An Extremely Data-efficient and Generative LLM-based Reinforcement Learning Agent for Recommenders

Shuang Feng,Grace Feng

2024-08-28

Abstract:Recent advancements in large language models (LLMs) have enabled understanding webpage contexts, product details, and human instructions. Utilizing LLMs as the foundational architecture for either reward models or policies in reinforcement learning has gained popularity -- a notable achievement is the success of InstructGPT. RL algorithms have been instrumental in maximizing long-term customer satisfaction and avoiding short-term, myopic goals in industrial recommender systems, which often rely on deep learning models to predict immediate clicks or purchases. In this project, several RL methods are implemented and evaluated using the WebShop benchmark environment, data, simulator, and pre-trained model checkpoints. The goal is to train an RL agent to maximize the purchase reward given a detailed human instruction describing a desired product. The RL agents are developed by fine-tuning a pre-trained BERT model with various objectives, learning from preferences without a reward model, and employing contemporary training techniques such as Proximal Policy Optimization (PPO) as used in InstructGPT, and Direct Preference Optimization (DPO). This report also evaluates the RL agents trained using generative trajectories. Evaluations were conducted using Thompson sampling in the WebShop simulator environment. The simulated online experiments demonstrate that agents trained on generated trajectories exhibited comparable task performance to those trained using human trajectories. This has demonstrated an example of an extremely low-cost data-efficient way of training reinforcement learning agents. Also, with limited training time (<2hours), without utilizing any images, a DPO agent achieved a 19% success rate after approximately 3000 steps or 30 minutes of training on T4 GPUs, compared to a PPO agent, which reached a 15% success rate.

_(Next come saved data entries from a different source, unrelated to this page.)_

(** * ConcurrentSource.read: the driver loop of the concurrent source

    A shallow embedding of
    [airbyte_cdk/sources/concurrent_source/concurrent_source.py].

    The driver is the single consumer of a queue that worker tasks fill.  It
    is a Python generator: every [yield], log line, task submission, timer
    call and cursor call is recorded, in program order, in a trace of
    [Effect]s.  What the workers and the clock decide (the items popped from
    the queue, the answer of the futures poll, the messages workers put into
    the message repository, a pop that times out) is the list of [Event]s the
    run is given. *)

From stdpp Require Import gmap strings list fin_maps fin_sets.

Local Open Scope string_scope.
Local Open Scope nat_scope.
Local Open Scope list_scope.

(** ** Data *)

Inductive AirbyteStreamStatus := STARTED | RUNNING | COMPLETE | INCOMPLETE.

#[global] Instance AirbyteStreamStatus_eq_dec : EqDecision AirbyteStreamStatus.
Proof. solve_decision. Defined.

(** The payload of a record is opaque to the driver. *)
Definition StreamData := string.

(** A partition: hashable, comparable, knows its stream and its slice. *)
Module Partition.
Record t := mk { stream_name : string; to_slice : string }.

#[global] Instance eq_dec : EqDecision t.
Proof. solve_decision. Defined.

#[global] Instance countable : Countable t :=
  inj_countable' (λ p, (stream_name p, to_slice p)) (λ q, mk q.1 q.2)
    (λ p, match p with mk _ _ => eq_refl end).
End Partition.

(** What the driver uses of an [AbstractStream]: its name, the namespace of
    [as_airbyte_stream()], and the answer of [check_availability()]. *)
Module AbstractStream.
Record t := mk {
  name : string;
  namespace : option string;
  is_available : bool;
  message : string;
}.
End AbstractStream.

(** What the message repository buffers: the slice log messages the driver
    emits, and whatever worker tasks emit. *)
Inductive RepositoryMessage :=
| create_slice_log_message (slice : string)
| worker_message (body : string).

(** The messages [read] yields, kept as the call that builds them. *)
Inductive AirbyteMessage :=
| stream_status_as_airbyte_message
    (stream_name : string) (namespace : option string) (status : AirbyteStreamStatus)
| stream_data_to_airbyte_message (stream_name : string) (data : StreamData)
| consumed_from_repository (m : RepositoryMessage).

(** [self.streams(config)] returns stream objects; only a [StreamFacade]
    wraps an abstract stream. *)
Inductive Stream :=
| StreamFacade (_abstract_stream : AbstractStream.t)
| OtherStream (repr : string).

Record ConcurrentSource := {
  name : string;
  _max_workers : nat;
  _timeout_seconds : option nat;
  streams : list Stream;
  (** what [self._message_repository] holds when [read] is called *)
  _message_repository : list RepositoryMessage;
  raise_exception_on_missing_stream : bool;
  (** [self._slice_logger.should_log_slice_message(logger)] *)
  should_log_slice_message : bool;
}.
(* ===== verification/GoLib.v ===== *)
(** * GoLib: the parts of Go's standard library the handlers use

    Strings are byte sequences; [runes] decodes them exactly as a [range] loop
    over a Go string does (an invalid byte is one U+FFFD rune of width 1).
    [RuneCountInString], [ValidString], [TrimSpace], [ToUpper] and [ToLower]
    (the last two for the ASCII range plus the two runes whose case mapping
    leaves or enters ASCII) are defined from it. *)

From S2P Require Import Prelude.
From Stdlib Require Import Strings.Ascii.

#[local] Open Scope Z_scope.

(** ** Bytes *)

Definition Z_of_ascii (a : ascii) : Z := Z.of_N (N_of_ascii a).
Definition ascii_of_Z (z : Z) : ascii := ascii_of_N (Z.to_N z).

Definition bytes_of (s : string) : list Z := Z_of_ascii <$> String.list_ascii_of_string s.
Definition string_of (bs : list Z) : string := String.string_of_list_ascii (ascii_of_Z <$> bs).

Lemma ascii_Z_ascii a : ascii_of_Z (Z_of_ascii a) = a.
Proof. unfold ascii_of_Z, Z_of_ascii. rewrite N2Z.id. apply ascii_N_embedding. Qed.

Lemma string_bytes_string s : string_of (bytes_of s) = s.
Proof.
  unfold string_of, bytes_of. rewrite <- list_fmap_compose.
  rewrite <- (String.string_of_list_ascii_of_string s) at 2. f_equal.
  rewrite <- (list_fmap_id (String.list_ascii_of_string s)) at 2.
  apply list_fmap_ext. intros i a _. apply ascii_Z_ascii.
Qed.

Lemma bytes_of_inj s t : bytes_of s = bytes_of t → s = t.
Proof. intros H. by rewrite <- (string_bytes_string s), H, string_bytes_string. Qed.

Lemma bytes_of_app s t : bytes_of (s +:+ t)%string = bytes_of s ++ bytes_of t.
Proof. unfold bytes_of. induction s as [|a s IH]; [done|]. simpl. by f_equal. Qed.

Lemma bytes_of_byte s : Forall (λ b, 0 <= b < 256) (bytes_of s).
Proof. unfold bytes_of. apply Forall_fmap, Forall_true. intros a. unfold Z_of_ascii. pose proof (Ascii.N_ascii_bounded a). simpl. lia. Qed.

Lemma byte_string_byte bs :
  Forall (λ b, 0 <= b < 256) bs → bytes_of (string_of bs) = bs.
Proof.
  intros H. unfold bytes_of, string_of. rewrite String.list_ascii_of_string_of_list_ascii.
  rewrite <- list_fmap_compose. induction H as [|b bs Hb _ IH]; [done|].
  rewrite fmap_cons, IH. f_equal. unfold compose, Z_of_ascii, ascii_of_Z.
  rewrite N_ascii_embedding; lia.
Qed.

(** ** UTF-8 ([unicode/utf8]) *)

Definition rune_error : Z := 0xFFFD.

Definition in_range (lo hi b : Z) : bool := (lo <=? b) && (b <=? hi).
Definition is_cont (b : Z) : bool := in_range 0x80 0xBF b.
Definition cont_bits (b : Z) : Z := Z.land b 0x3F.

(** [utf8.DecodeRune]: the rune and how many bytes it takes.  The bounds on
    the second byte are those of the [acceptRanges] table. *)
Definition decode_rune (bs : list Z) : Z * nat :=
  match bs with
  | [] => (rune_error, 0%nat)
  | b0 :: rest =>
    if b0 <? 0x80 then (b0, 1%nat)
    else if in_range 0xC2 0xDF b0 then
      match rest with
      | b1 :: _ =>
        if is_cont b1 then (Z.lor (Z.shiftl (Z.land b0 0x1F) 6) (cont_bits b1), 2%nat)
        else (rune_error, 1%nat)
      | _ => (rune_error, 1%nat)
      end
    else if in_range 0xE0 0xEF b0 then
      let lo := if b0 =? 0xE0 then 0xA0 else 0x80 in
      let hi := if b0 =? 0xED then 0x9F else 0xBF in
      match rest with
      | b1 :: b2 :: _ =>
        if in_range lo hi b1 && is_cont b2 then
          (Z.lor (Z.shiftl (Z.land b0 0x0F) 12) (Z.lor (Z.shiftl (cont_bits b1) 6) (cont_bits b2)), 3%nat)
        else (rune_error, 1%nat)
      | _ => (rune_error, 1%nat)
      end
    else if in_range 0xF0 0xF4 b0 then
      let lo := if b0 =? 0xF0 then 0x90 else 0x80 in
      let hi := if b0 =? 0xF4 then 0x8F else 0xBF in
      match rest with
      | b1 :: b2 :: b3 :: _ =>
        if in_range lo hi b1 && is_cont b2 && is_cont b3 then
          (Z.lor (Z.shiftl (Z.land b0 0x07) 18)
             (Z.lor (Z.shiftl (cont_bits b1) 12) (Z.lor (Z.shiftl (cont_bits b2) 6) (cont_bits b3))), 4%nat)
        else (rune_error, 1%nat)
      | _ => (rune_error, 1%nat)
      end
    else (rune_error, 1%nat)
  end.

#[global] Arguments decode_rune : simpl never.

(** The runes of a string, each with the bytes it was decoded from.  A rune
    takes at least one byte, so [length bs] steps decode everything. *)
Fixpoint runes_fuel (fuel : nat) (bs : list Z) : list (Z * list Z) :=
  match fuel, bs with
  | S fuel', _ :: _ =>
    let '(r, n) := decode_rune bs in
    (r, take n bs) :: runes_fuel fuel' (drop n bs)
  | _, _ => []
  end.

Definition runes_raw (s : string) : list (Z * list Z) :=
  let bs := bytes_of s in runes_fuel (length bs) bs.

(** [[]rune(s)], and the runes a [range] loop sees. *)
Definition runes (s : string) : list Z := fst <$> runes_raw s.

Definition RuneCountInString (s : string) : Z := Z.of_nat (length (runes s)).

Definition ValidString (s : string) : bool :=
  forallb (λ p : Z * list Z, negb ((p.1 =? rune_error) && (length p.2 =? 1)%nat)) (runes_raw s).

Lemma decode_rune_width b bs :
  (1 ≤ (decode_rune (b :: bs)).2 ≤ length (b :: bs))%nat.
Proof. unfold decode_rune; cbv zeta. repeat case_match; simpl; lia. Qed.

Lemma runes_fuel_concat fuel bs :
  (length bs ≤ fuel)%nat → concat (snd <$> runes_fuel fuel bs) = bs.
Proof.
  revert bs. induction fuel as [|fuel IH]; intros [|b bs] Hlen; simpl in *; [done|lia|done|].
  pose proof (decode_rune_width b bs) as Hw.
  destruct (decode_rune (b :: bs)) as [r n]. cbn -[take drop] in *.
  rewrite IH by (rewrite length_drop; simpl; lia).
  apply take_drop.
Qed.

(** Decoding loses no byte. *)
Lemma runes_raw_concat s : concat (snd <$> runes_raw s) = bytes_of s.
Proof. by apply runes_fuel_concat. Qed.

Lemma runes_fuel_length fuel bs : (length (runes_fuel fuel bs) ≤ length bs)%nat.
Proof.
  revert bs. induction fuel as [|fuel IH]; intros [|b bs]; simpl; [lia..|].
  pose proof (decode_rune_width b bs) as Hw.
  destruct (decode_rune (b :: bs)) as [r n]. cbn -[take drop] in *.
  specialize (IH (drop n (b :: bs))). rewrite length_drop in IH. simpl in IH. lia.
Qed.

(** A string whose bytes are all ASCII decodes to its bytes. *)
Lemma runes_fuel_ascii fuel bs :
  (length bs ≤ fuel)%nat → Forall (λ b, 0 <= b < 0x80) bs →
  runes_fuel fuel bs = (λ b, (b, [b])) <$> bs.
Proof.
  revert bs. induction fuel as [|fuel IH]; intros [|b bs] Hlen Hall; simpl in *; [done|lia|done|].
  apply Forall_cons in Hall as [Hb Hall].
  assert (decode_rune (b :: bs) = (b, 1%nat)) as ->.
  { unfold decode_rune. by assert ((b <? 128) = true) as -> by lia. }
  simpl. rewrite drop_0, IH by (done || lia). done.
Qed.

(** ** Package [strings] *)

(** [unicode.IsSpace] *)
Definition is_space (r : Z) : bool :=
  in_range 9 13 r || (r =? 32) || (r =? 0x85) || (r =? 0xA0) || (r =? 0x1680)
  || in_range 0x2000 0x200A r || (r =? 0x2028) || (r =? 0x2029) || (r =? 0x202F)
  || (r =? 0x205F) || (r =? 0x3000).

Fixpoint drop_while {A} (p : A → bool) (l : list A) : list A :=
  match l with
  | [] => []
  | x :: l' => if p x then drop_while p l' else l
  end.

Definition trim_both {A} (p : A → bool) (l : list A) : list A :=
  reverse (drop_while p (reverse (drop_while p l))).

Definition TrimSpace (s : string) : string :=
  string_of (concat (snd <$> trim_both (λ c, is_space c.1) (runes_raw s))).

(** [unicode.ToUpper] on ASCII letters and on the two other runes that map
    into ASCII (dotless i, long s); every other rune maps outside ASCII and is
    left in place, which is all a test against an ASCII alphabet can see. *)
Definition to_upper_rune (r : Z) : Z :=
  if in_range 97 122 r then r - 32
  else if r =? 0x131 then 73
  else if r =? 0x17F then 83
  else r.

Lemma drop_while_head {A} (p : A → bool) (l : list A) x l' :
  drop_while p l = x :: l' → p x = false.
Proof. induction l as [|y l IH]; simpl; [done|]. destruct (p y) eqn:E; [done|]. congruence. Qed.

Lemma drop_while_all_false {A} (p : A → bool) (l : list A) :
  Forall (λ x, p x = false) l → drop_while p l = l.
Proof. by intros [|x l' Hx _]; simpl; [|rewrite Hx]. Qed.

(** Go's string order: byte by byte. *)
Definition string_gt (a b : string) : bool :=
  match String.compare a b with Gt => true | _ => false end.

(** [strings.ToLower] of the standard library: its Unicode tables are left out. *)
Class GoLower := { ToLower : string → string }.

(** ** Classes of runes (package [unicode]) *)

(** [unicode.IsControl] *)
Definition is_control (r : Z) : bool := in_range 0 0x1F r || in_range 0x7F 0x9F r.

(** The table [unicode.Cf]: ranges with a stride. *)
Definition in_table (t : list (Z * Z * Z)) (r : Z) : bool :=
  existsb (λ e : Z * Z * Z, let '(lo, hi, stride) := e in in_range lo hi r && ((r - lo) mod stride =? 0)) t.

Definition table_Cf : list (Z * Z * Z) := [
  (0xAD, 0x600, 1363); (0x601, 0x605, 1); (0x61C, 0x6DD, 193); (0x70F, 0x890, 385); (0x891, 0x8E2, 81);
  (0x180E, 0x200B, 2045); (0x200C, 0x200F, 1); (0x202A, 0x202E, 1); (0x2060, 0x2064, 1); (0x2066, 0x206F, 1);
  (0xFEFF, 0xFFF9, 250); (0xFFFA, 0xFFFB, 1); (0x110BD, 0x110CD, 16); (0x13430, 0x1343F, 1);
  (0x1BCA0, 0x1BCA3, 1); (0x1D173, 0x1D17A, 1); (0xE0001, 0xE0020, 31); (0xE0021, 0xE007F, 1)].

Definition is_Cf (r : Z) : bool := in_table table_Cf r.

(** ** Texts from bytes and numbers *)

Definition hex_digit (n : Z) : Z := if n <? 10 then 48 + n else 87 + n.

(** [hex.EncodeToString] *)
Definition hex_of (bs : list Z) : string := string_of (mjoin ((λ b, [hex_digit (b / 16); hex_digit (b mod 16)]) <$> bs)).

(** The last [n] decimal digits of a number, as bytes. *)
Fixpoint digits (n : nat) (z : Z) : list Z :=
  match n with O => [] | S n => digits n (z / 10) ++ [48 + z mod 10] end.

(** [strings.NewReplacer] with single-byte old strings, and [strings.ReplaceAll] of
    one byte. *)
Definition replace_bytes (table : list (Z * string)) (s : string) : string :=
  string_of (mjoin ((λ b, match List.find (λ e : Z * string, e.1 =? b) table with
                          | Some e => bytes_of e.2
                          | None => [b]
                          end) <$> bytes_of s)).

(** [strings.ContainsAny] with ASCII characters. *)
Definition ContainsAny (s chars : string) : bool := existsb (λ b, existsb (Z.eqb b) (bytes_of chars)) (bytes_of s).

(** [len(s)] *)
Definition byte_length (s : string) : Z := Z.of_nat (length (bytes_of s)).

(** [strings.LastIndexByte] *)
Definition LastIndexByte (s : string) (c : Z) : option nat :=
  foldl (λ acc ib, if ib.2 =? c then Some ib.1 else acc) None (imap pair (bytes_of s)).

(** A line break. *)
Definition nl : string := String (Ascii.ascii_of_nat 10) EmptyString.

(** The bytes before the first [c]. *)
Fixpoint take_while_not (c : Z) (l : list Z) : list Z :=
  match l with [] => [] | x :: l => if x =? c then [] else x :: take_while_not c l end.

(** [path.Base] *)
Definition path_Base (s : string) : string :=
  let bs := bytes_of s in
  if decide (bs = []) then "."
  else
    let bs := reverse (drop_while (Z.eqb 47) (reverse bs)) in
    let last := reverse (take_while_not 47 (reverse bs)) in
    if decide (last = []) then "/" else string_of last.

(** [strings.Map] with a mapping that drops the runes [p] and keeps the others: an
    invalid byte that is kept becomes U+FFFD. *)
Definition drop_runes (p : Z → bool) (s : string) : string :=
  string_of (runes_raw s ≫= λ c : Z * list Z,
    if p c.1 then [] else if (c.1 =? rune_error) && (length c.2 =? 1)%nat then [0xEF; 0xBF; 0xBD] else c.2).

(** Go's image codecs and golang.org/x/image/draw. *)
Class ImageLib := {
  Img : Type;
  DecodeConfig : list Z → option (string * Z * Z);     (* the format, the width, the height *)
  DecodeImage : list Z → option Img;
  Bounds : Img → Z * Z * Z * Z;                         (* Min.X, Min.Y, Max.X, Max.Y *)
  (* a white rectangle, so wide and so high, with that part of the picture scaled onto it *)
  ScaleOnWhite : Z → Z → Img → Z * Z * Z * Z → Img;
  JpegEncode : Img → Z → result (list Z);
}.

(** ** Bytes within bytes: [strings.HasPrefix], [bytes.Contains] *)

Fixpoint has_prefix (p bs : list Z) : bool :=
  match p, bs with
  | [], _ => true
  | x :: p, b :: bs => (x =? b) && has_prefix p bs
  | _, [] => false
  end.
(** [strings.Contains], [strings.HasSuffix] *)
Fixpoint contains_bytes (p bs : list Z) : bool :=
  has_prefix p bs || match bs with [] => false | _ :: bs => contains_bytes p bs end.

Machine Learning,Artificial Intelligence,Information Retrieval

What problem does this paper attempt to address?

The paper aims to address the training problem of reinforcement learning (RL) agents in e-commerce recommendation systems, particularly how to leverage large language models (LLMs) to improve long-term user satisfaction and avoid short-term goal-oriented issues. Specifically, the paper attempts to solve the problem through the following points: 1. **Data Efficiency**: Investigate how to train efficient RL agents with limited data and computational resources. The paper compares two reinforcement learning algorithms—Proximal Policy Optimization (PPO) and Direct Preference Optimization (DPO)—and finds that DPO outperforms PPO in terms of data efficiency and task performance. 2. **Utilization of Generated Trajectories**: Explore the possibility of using automatically generated trajectories for training to reduce reliance on expensive human data. The study shows that DPO agents trained with generated trajectories can achieve task performance comparable to DPO agents trained with human trajectories. 3. **Algorithm Comparison**: The paper implements and evaluates both PPO and DPO algorithms in the WebShop benchmark environment. The results indicate that DPO can achieve a higher success rate given the same training time and computational resources. Through these studies, the paper demonstrates that even with extremely short training times (<1 hour), DPO-based RL agents can significantly outperform PPO. Additionally, it proposes the use of generated data for training, which helps alleviate the problem of data scarcity in practical applications.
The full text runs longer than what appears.